Today is a bad day for pipelines. The Colonial Pipeline, the main line supplying the East Coast with gasoline, diesel, and jet fuel, remains offline – more on that below. Today, the Enbridge Pipeline faces a critical deadline. The line transports crude oil from western Canada down to Sarnia, Ontario (passing through Minnesota, Wisconsin, and Michigan). Citing environmental reasons, the Michigan’s governor ordered the pipeline to cease operations in 180 days, ending today. So far, Enbridge refuses to shutdown unless they receive the order from federal regulators. The conflict will be settled in court – but a ruling to close the pipeline would be particularly ill-timed now, given supply concerns in the southeastern US.
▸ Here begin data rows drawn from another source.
(** C9 as stated fails: with the feature disabled, a connection parameter
    ([authorization]) is not a property of the context handed to the next
    step, although the connection parameters hold it. *)
Lemma wrapSubscription_disabled_does_not_merge :
  toBoolean (get (features plain_args) "subscriptions") = false ∧
  getProp (contextParams connection_with_token) "authorization"
    = VStr "Bearer t" ∧
  ∃ passed : value,
    wrapSubscription "FORBIDDEN" plain_args echo
      VUndefined VUndefined connection_with_token VUndefined
      (mkWorld ∅ None) =
    (Return passed, mkWorld ∅ None,
     [EvNext VUndefined VUndefined passed VUndefined]) ∧
    getProp passed "authorization" = VUndefined.
Proof.
  split; [reflexivity |]. split; [reflexivity |].
  exists connection_with_token. split; reflexivity.
Qed.

(** ** Properties of the request wrapper *)

(** The authorization resolver always returns; it leaves the version cache
    and every context property but [jwt] alone, and calls nothing but the
    decoder. *)
Lemma getAuthorizationContext_wp authorization fields (w : world)
    (Q : outcome (AuthorizationContext value) → world → list event
         → Prop) :
  (∀ ac ctx' t,
     (∀ k, k ≠ "jwt" → ctx' !! k = context w !! k) →
     Forall (λ e, is_decode e = true) t →
     Q (Return ac) (mkWorld ctx' (neo4jDatabaseInfo w)) t) →
  wp (getAuthorizationContext authorization fields) w Q.
Proof.
  intros HQ. unfold wp, getAuthorizationContext. eff_unfold.
  destruct (toBoolean (get (context w) "jwt")); simpl;
    [| destruct authorization as [a |]; simpl;
       [destruct (decode a (context w)); simpl |] ].
  all: try (destruct w; apply HQ; [done | by repeat constructor]).
  apply HQ; [| by repeat constructor].
  intros k Hk. by rewrite lookup_insert_ne.
Qed.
The Colonial Pipeline posted an updated last night, which reiterated its ongoing efforts to reopen without providing further guidance on the timeline. So far, the pipeline has not changed its guidance from earlier this week, which stated they had a goal of “substantially restoring” operations by the end of the week. If that happens, it will still take a couple weeks for markets to catch up, since the pipeline takes 15 days to ship from Houston up to New Jersey.
The EIA released their weekly data for the week ending last Friday. The API’s data, reported last night, was supportive for prices, but the EIA’s numbers were somewhat of a disappointment. Crude inventories fell by just 0.4 million barrels, while gasoline posted a surprise build. Diesel was the only product that was more bullish than expected, with a 1.7 million barrel draw.
Although the EIA’s weekly report was bearish, the monthly reports published by the IEA and EIA were both bullish. The IEA expects oil demand to climb by 6.5 MMbpd from Q1 levels. On the other end of the fundamentals equation, the EIA only expects oil production to grow by 3.8 MMbpd (assuming OPEC maintains its current strategy).